Un rendez-vous pour créer du lien pour les entrepreneurs. C’est l’objectif que s’est donné Bokantaj. Jeudi matin, pour sa troisième édition, la manifestation organisée par Martinique développement compte rassembler 200 participants au CDST à Saint-Pierre. Entretien avec Alexandre Ventadour, président de Martinique développement.
Pourquoi avoir choisi la ville de Saint-Pierre pour cette troisième édition ?
Bokantaj est un rendez-vous que l’on a pensé pour sortir de la centralité. Beaucoup de choses se font à Schœlcher Fort-de-France Lamentin. On a voulu que Martinique développement et que les professionnels de l’accompagnement d’entreprises puissent aller dans les autres communes. Les deux premières éditions ont eu lieu au Morne-Rouge et à Sainte-Marie. Celle-là à lieu à Saint-Pierre mais ce n’est pas exclu que Bokantaj ait lieu dans le sud. L’idée est de rapprocher les accompagnements de l’entreprise, de la création, de son développement, de son accélération voire de sa fin des entreprises. Tout le monde est le bienvenu. Il va y avoir beaucoup d’exposants comme la CGSS (Caisse générale de la sécurité sociale) ou réseau entreprendre. Ces stands vont pouvoir aiguiller, aider et accompagner les entreprises de manière très concrète.
Que trouvera le visiteur à Bokantaj ?
Bokantaj est une matinée et aussi un cycle de conférences : l’innovation à portée de main, l’économie circulaire, l’intelligence artificielle et les changements climatiques. Ce sont des sujets qui sont le quotidien ou le futur de l’entreprise. L’objectif est d’inspirer, discuter, donner une hauteur de vue au chef d’entreprise. C’est une opportunité pour eux de sortir la tête du guidon, d’aller sur des problématiques concrètes avec France Travail ou la CGSS. Quand on parle d’intelligence artificielle, c’est aussi savoir ce qu’on peut en faire réellement sur des secteurs qui sont surtout l’avenir de l’entreprise. Par exemple, si une entreprise fait de l’agro transformation, quelle serait pour elle l’innovation ? Cela pourrait être le matériau utilisé, la manière dont elle va vendre son produit, créer un site internet, utiliser un matériau plus durable et plus renouvelable. C’est un sujet de prospective pour une entreprise.

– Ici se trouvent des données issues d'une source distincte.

(* ===== verification/Machine.v ===== *)
(** * The Rust machine: panics, results, fixed-width integers and slices

    The fragment of Rust that the kernel is written in: computations that may
    panic or run for ever, [Result] values and the [?] operator, unsigned
    integers of a given width with the overflow behaviour of the build profile,
    bounds-checked slices, and the little-endian conversions of the standard
    library. *)

From S2P Require Import Prelude.

(** ** Outcomes of a computation *)

(** Why a computation panicked.  [InvalidPointer] is not a panic of the program:
    it stands for the use of a pointer to no object, which Rust leaves undefined. *)
Inductive panic :=
  | InvalidPointer
  | ArithmeticOverflow
  | DivisionByZero
  | IndexOutOfBounds
  | SliceLengthMismatch
  | UnwrapFailed
  | AssertionFailed
  | Explicit (msg : string).

(** [Diverge] stands for a loop that has not ended within the fuel given. *)
Inductive outcome (A : Type) :=
  | Done (a : A)
  | Panic (p : panic)
  | Diverge.
Arguments Done {A} a.
Arguments Panic {A} p.
Arguments Diverge {A}.

#[export] Instance panic_eq_dec : EqDecision panic.
Proof. solve_decision. Defined.

#[export] Instance outcome_eq_dec `{EqDecision A} : EqDecision (outcome A).
Proof. solve_decision. Defined.

#[export] Instance outcome_ret : MRet outcome := @Done.

#[export] Instance outcome_bind : MBind outcome := λ A B k c,
  match c with
  | Done a => k a
  | Panic p => Panic p
  | Diverge => Diverge
  end.

Lemma bind_Done {A B} (a : A) (k : A → outcome B) : (Done a ≫= k) = k a.
Proof. done. Qed.

Lemma bind_Done_inv {A B} (c : outcome A) (k : A → outcome B) b :
  c ≫= k = Done b ↔ ∃ a, c = Done a ∧ k a = Done b.
Proof. destruct c; split; [naive_solver|by move=> [? [[->] ?]]|done|by move=> [? [? ?]]|done|by move=> [? [? ?]]]. Qed.

Lemma bind_assoc {A B C} (c : outcome A) (k : A → outcome B) (h : B → outcome C) :
  (c ≫= k) ≫= h = c ≫= (λ a, k a ≫= h).
Proof. by destruct c. Qed.

Create Rewrite HintDb run.
#[export] Hint Rewrite @bind_Done : run.

(** ** [Result] and operations on a mutable receiver *)

(** Rust strings are UTF-8 byte sequences; a byte is a [Z] in [0, 256). *)
Abbreviation str := (list Z).

(** The bytes of a literal. *)
Definition lit (s : string) : str :=
  (λ c, Z.of_N (Ascii.N_of_ascii c)) <$> String.list_ascii_of_string s.

Inductive result (A E : Type) :=
  | Ok (a : A)
  | Err (e : E).
Arguments Ok {A E} a.
Arguments Err {A E} e.

#[export] Instance result_eq_dec `{EqDecision A, EqDecision E} : EqDecision (result A E).
Proof. solve_decision. Defined.

Definition ok_or {A E} (o : option A) (e : E) : result A E :=
  match o with Some a => Ok a | None => Err e end.

(** A method [fn f(&mut self, ..) -> Result<A, String>]: the receiver keeps the
    changes made before an [Err] is returned. *)
Definition method (S A : Type) : Type := S → outcome (S * result A str).

#[export] Instance method_ret {S} : MRet (method S) := λ A a s, Done (s, Ok a).

(** Sequencing a call with [?]: an [Err] returns early and keeps the state. *)
#[export] Instance method_bind {S} : MBind (method S) := λ A B k c s,
  match c s with
  | Done (s', Ok a) => k a s'
  | Done (s', Err e) => Done (s', Err e)
  | Panic p => Panic p
  | Diverge => Diverge
  end.

(** A call that only reads the receiver and may panic. *)
Definition reads {S A} (f : S → outcome A) : method S A := λ s, a ← f s; Done (s, Ok a).

(** A call that overwrites the receiver and may panic. *)
Definition updates {S} (f : S → outcome S) : method S unit := λ s, s' ← f s; Done (s', Ok tt).

(** [r?] on a value of type [Result]. *)
Definition question {S A} (r : result A str) : method S A := λ s, Done (s, r).

Lemma method_bind_ok {S A B} (c : method S A) (k : A → method S B) s s' a :
  c s = Done (s', Ok a) → (c ≫= k) s = k a s'.
Proof. by rw /mbind /method_bind => ->. Qed.

Lemma method_bind_err {S A B} (c : method S A) (k : A → method S B) s s' e :
  c s = Done (s', Err e) → (c ≫= k) s = Done (s', Err e).
Proof. by rw /mbind /method_bind => ->. Qed.

Lemma method_bind_panic {S A B} (c : method S A) (k : A → method S B) s p :
  c s = Panic p → (c ≫= k) s = Panic p.
Proof. by rw /mbind /method_bind => ->. Qed.

Lemma method_bind_diverge {S A B} (c : method S A) (k : A → method S B) s :
  c s = Diverge → (c ≫= k) s = Diverge.
Proof. by rw /mbind /method_bind => ->. Qed.

Lemma reads_Done {S A} (f : S → outcome A) s a : f s = Done a → reads f s = Done (s, Ok a).
Proof. by rw /reads => ->. Qed.

Lemma updates_Done {S} (f : S → outcome S) s s' :
  f s = Done s' → updates f s = Done (s', Ok tt).
Proof. by rw /updates => ->. Qed.

(** What a finished call guarantees about the receiver, whatever it returned. *)
Definition preserves {S A} (P : S → Prop) (c : method S A) : Prop :=
  ∀ s s' r, P s → c s = Done (s', r) → P s'.

Section preserves.
Context {S : Type} (P : S → Prop).

Lemma preserves_ret {A} (a : A) : preserves P (mret a).
Proof. move=> s s' r ? [<- _] //. Qed.

Lemma preserves_question {A} (r : result A str) : preserves P (question r).
Proof. move=> s s' r' ? [<- _] //. Qed.

Lemma preserves_reads {A} (f : S → outcome A) : preserves P (reads f).
Proof. move=> s s' r ?. rw /reads. by case: (f s) => //= a [<- _]. Qed.

Lemma preserves_updates (f : S → outcome S) :
  (∀ s s', P s → f s = Done s' → P s') → preserves P (updates f).
Proof. move=> H s s' r ?. rw /updates. case E: (f s) => //= -[<- _]. by eauto. Qed.

Lemma preserves_bind {A B} (c : method S A) (k : A → method S B) :
  preserves P c → (∀ a, preserves P (k a)) → preserves P (c ≫= k).
Proof.
  move=> Hc Hk s s' r Hs. rw /mbind /method_bind.
  case E: (c s) => [[s1 [a|e]]|p|] //=.
  - move=> ?. eapply Hk; [|done]. by eapply Hc.
  - move=> [<- _]. by eapply Hc.
Qed.
End preserves.

#[export] Hint Resolve preserves_ret preserves_question preserves_reads
  preserves_updates preserves_bind : fat.

(** ** Spin locks *)

(** [spin::Mutex]: a flag and the protected value. *)
Record Mutex (A : Type) := mkMutex { held : bool; inner : A }.
Arguments mkMutex {A} held inner.
Arguments held {A} m.
Arguments inner {A} m.

(** [m.lock()] for the length of one body: the lock spins while another guard is
    alive, and the guard is dropped when the body returns. *)
Definition with_lock {A B} (body : A → outcome (A * B)) (m : Mutex A) : outcome (Mutex A * B) :=
  if held m then Diverge
  else
    r ← body (inner m);
    Done (mkMutex false r.1, r.2).

Lemma with_lock_free {A B} (body : A → outcome (A * B)) m a b :
  held m = false → body (inner m) = Done (a, b) → with_lock body m = Done (mkMutex false a, b).
Proof. by rw /with_lock => -> ->. Qed.

Lemma with_lock_Done {A B} (body : A → outcome (A * B)) m m' b :
  with_lock body m = Done (m', b) → held m = false ∧ held m' = false ∧ body (inner m) = Done (inner m', b).
Proof.
  rw /with_lock. case: (held m) => //. case: (body _) => [[a x]|p|] //=. by move=> [<- ->].
Qed.

(** ** Unsigned integers *)

(** The build profile: with [overflow_checks] (the default of the dev and test
    profiles) an overflowing operation panics, without it (release) it wraps. *)
Class Profile := overflow_checks : bool.

Definition in_width (w z : Z) : bool := (0 <=? z) && (z <? 2 ^ w).

(** The value of an arithmetic operation whose mathematical result is [z]. *)
Definition arith `{Profile} (w z : Z) : outcome Z :=
  if in_width w z then Done z
  else if overflow_checks then Panic ArithmeticOverflow
  else Done (z mod 2 ^ w).

Abbreviation u32_add a b := (arith 32 (a + b)).
Abbreviation u32_sub a b := (arith 32 (a - b)).
Abbreviation u32_mul a b := (arith 32 (a * b)).
Abbreviation usize_add a b := (arith 64 (a + b)).
Abbreviation usize_sub a b := (arith 64 (a - b)).
Abbreviation usize_mul a b := (arith 64 (a * b)).

(** Division and remainder, at any unsigned width. *)
Definition u_div (a b : Z) : outcome Z := if b =? 0 then Panic DivisionByZero else Done (a / b).
Definition u_rem (a b : Z) : outcome Z := if b =? 0 then Panic DivisionByZero else Done (a mod b).

(** [as u16], [as u32]: truncation. *)
Definition as_u16 (z : Z) : Z := z mod 2 ^ 16.
Definition as_u32 (z : Z) : Z := z mod 2 ^ 32.

Lemma arith_ok `{Profile} w z : 0 <= z < 2 ^ w → arith w z = Done z.
Proof. rw /arith /in_width => ?. by ztrue. Qed.

Lemma arith_panic (w z : Z) : ¬ 0 <= z < 2 ^ w → @arith true w z = Panic ArithmeticOverflow.
Proof.
  rw /arith /in_width => ?.
  destruct (Z.leb_spec 0 z), (Z.ltb_spec z (2 ^ w)); naive_solver lia.
Qed.

Lemma arith_wrap (w z : Z) : 0 <= w → @arith false w z = Done (z mod 2 ^ w).
Proof.
  rw /arith /in_width => ?.
  destruct (Z.leb_spec 0 z), (Z.ltb_spec z (2 ^ w)); simpl; try done.
  by rw Z.mod_small.
Qed.

Lemma u_div_ok a b : b ≠ 0 → u_div a b = Done (a / b).
Proof. rw /u_div => ?. by ztrue. Qed.

Lemma u_rem_ok a b : b ≠ 0 → u_rem a b = Done (a mod b).
Proof. rw /u_rem => ?. by ztrue. Qed.

(** ** Slices *)

(** [d[i]] *)
Definition index {A} (d : list A) (i : Z) : outcome A :=
  if (0 <=? i) && (i <? zlen d) then
    match d !! Z.to_nat i with Some x => Done x | None => Panic IndexOutOfBounds end
  else Panic IndexOutOfBounds.

(** [&d[lo..hi]] *)
Definition slice {A} (d : list A) (lo hi : Z) : outcome (list A) :=
  if (0 <=? lo) && (lo <=? hi) && (hi <=? zlen d) then Done (sub lo (hi - lo) d)
  else Panic IndexOutOfBounds.

(** [d[lo..hi].copy_from_slice(src)] *)
Definition copy_into {A} (d : list A) (lo hi : Z) (src : list A) : outcome (list A) :=
  if (0 <=? lo) && (lo <=? hi) && (hi <=? zlen d) then
    if zlen src =? hi - lo then Done (splice lo src d) else Panic SliceLengthMismatch
  else Panic IndexOutOfBounds.

(** [d[i] = x] *)
Definition set_index {A} (d : list A) (i : Z) (x : A) : outcome (list A) :=
  if (0 <=? i) && (i <? zlen d) then Done (<[Z.to_nat i := x]> d) else Panic IndexOutOfBounds.

(** [v.truncate(n)] *)
Definition truncate {A} (n : Z) (v : list A) : list A :=
  if n <? zlen v then take (Z.to_nat n) v else v.

Lemma truncate_take {A} n (v : list A) : truncate n v = take (Z.to_nat n) v.
Proof. rw /truncate. case_test => //. rw take_ge //. zlia. Qed.

Lemma index_ok {A} (d : list A) i x :
  0 <= i → d !! Z.to_nat i = Some x → index d i = Done x.
Proof.
  move=> ? E. have ? := lookup_lt_Some _ _ _ E. rw /index. ztrue. by rw E.
Qed.

Lemma index_Done {A} (d : list A) i : 0 <= i < zlen d → ∃ x, d !! Z.to_nat i = Some x ∧ index d i = Done x.
Proof.
  move=> ?. destruct (lookup_lt_is_Some_2 d (Z.to_nat i)) as [x E]; [len|].
  exists x. split; [done|]. by apply index_ok; [lia|].
Qed.

Lemma slice_ok {A} (d : list A) lo hi :
  0 <= lo → lo <= hi → hi <= zlen d → slice d lo hi = Done (sub lo (hi - lo) d).
Proof. move=> ???. rw /slice. by ztrue. Qed.

Lemma copy_into_ok {A} (d : list A) lo hi src :
  0 <= lo → hi <= zlen d → zlen src = hi - lo → copy_into d lo hi src = Done (splice lo src d).
Proof. move=> ?? E. have ? := zlen_nonneg src. rw /copy_into. by ztrue. Qed.

Lemma copy_into_inv {A} (d d' : list A) lo hi src :
  copy_into d lo hi src = Done d' →
  0 <= lo ∧ lo + zlen src <= zlen d ∧ zlen src = hi - lo ∧ d' = splice lo src d.
Proof.
  rw /copy_into.
  destruct (Z.leb_spec 0 lo), (Z.leb_spec lo hi), (Z.leb_spec hi (zlen d)) => //=.
  case_test => // -[<-]. naive_solver lia.
Qed.

(** ** Bytes and little-endian integers *)

Abbreviation is_byte b := (0 <= b < 256).
Abbreviation bytes l := (Forall (λ b, is_byte b) l).

(** [uN::from_le_bytes] *)
Fixpoint from_le (l : list Z) : Z :=
  match l with
  | [] => 0
  | b :: l => b + 256 * from_le l
  end.

(** [uN::to_le_bytes], [n] bytes. *)
Fixpoint to_le (n : nat) (z : Z) : list Z :=
  match n with
  | O => []
  | S n => z mod 256 :: to_le n (z / 256)
  end.

Abbreviation u16_to_le := (to_le 2).
Abbreviation u32_to_le := (to_le 4).

Lemma zlen_to_le n z : zlen (to_le n z) = Z.of_nat n.
Proof. elim: n z => [|n IH] z //=. rw zlen_cons IH. lia. Qed.

#[export] Hint Rewrite zlen_to_le : len.

Lemma bytes_to_le n z : bytes (to_le n z).
Proof. elim: n z => [|n IH] z /=; constructor; [apply Z.mod_pos_bound; lia|done]. Qed.

#[export] Hint Resolve bytes_to_le : fat.

Lemma from_le_bound l : bytes l → 0 <= from_le l < 256 ^ zlen l.
Proof.
  elim: l => [|b l IH] /=; [done|]. move=> /Forall_cons [? /IH ?].
  rw zlen_cons Z.pow_add_r; [lia|apply zlen_nonneg|]. lia.
Qed.

Lemma from_to_le n z : 0 <= z < 256 ^ Z.of_nat n → from_le (to_le n z) = z.
Proof.
  elim: n z => [|n IH] z; [simpl; lia|].
  rw Nat2Z.inj_succ Z.pow_succ_r; [lia|]. move=> ?.
  cbn [to_le from_le]. rw IH; [|have := Z.div_mod z 256; lia].
  split; [apply Z.div_pos; lia|apply Z.div_lt_upper_bound; lia].
Qed.

Lemma to_from_le l : bytes l → to_le (length l) (from_le l) = l.
Proof.
  elim: l => [|b l IH] //= /Forall_cons [? ?].
  rw (Z.mul_comm 256) Z.mod_add ?Z.div_add //; [lia..|].
  rw Z.mod_small; [lia|]. rw Z.div_small; [lia|]. by rw Z.add_0_l IH.
Qed.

Le tissu économique martiniquais est très majoritairement composé de Très petites entreprises (TPE). Le ressentez-vous lors de ces rendez-vous ?
La première édition, il y a 160 personnes, deuxième édition, 180 personnes. On espère atteindre les 200 cette année. On pourrait être beaucoup plus. Ce n’est pas tant le fait d’être à 85 voire 90% de TPE/PME car c’est une situation que l’on retrouve dans de nombreuses régions dans l’Hexagone, c’est le fait que parmi eux la très grande majorité est seule. Ce sont des gens qui ont leur camionnette, qui font leur entretien d’espace vert ou autre. La fréquentation de Bokantaj est bonne mais elle pourrait être meilleure. On le ressent aussi dans les questions qui sont posées qui sont très pragmatiques. On a parfois des gens en face de nous qui sont déstabilisés par les grandes transformations. Toute entreprise va devoir se plier à la facturation électronique. C’est plus facile à outiller quand on est dans une grande structure avec des salariés dédiés, ça l’est moins quand on est un ou deux dans l’entreprise et qu’on est obligé d’être un couteau suisse. On a donc besoin d’être accompagné. Bokantaj sert à dire à ces entreprises qu’elles ne sont pas seules. Il y a des dispositifs. Il y a des femmes et des hommes dont c’est le métier. C’est la prérogative de Martinique développement. On est un tissu particulier mais c’est beaucoup de proximité. Cet atypisme du tissu économique local en fait un lieu d’échange très humain.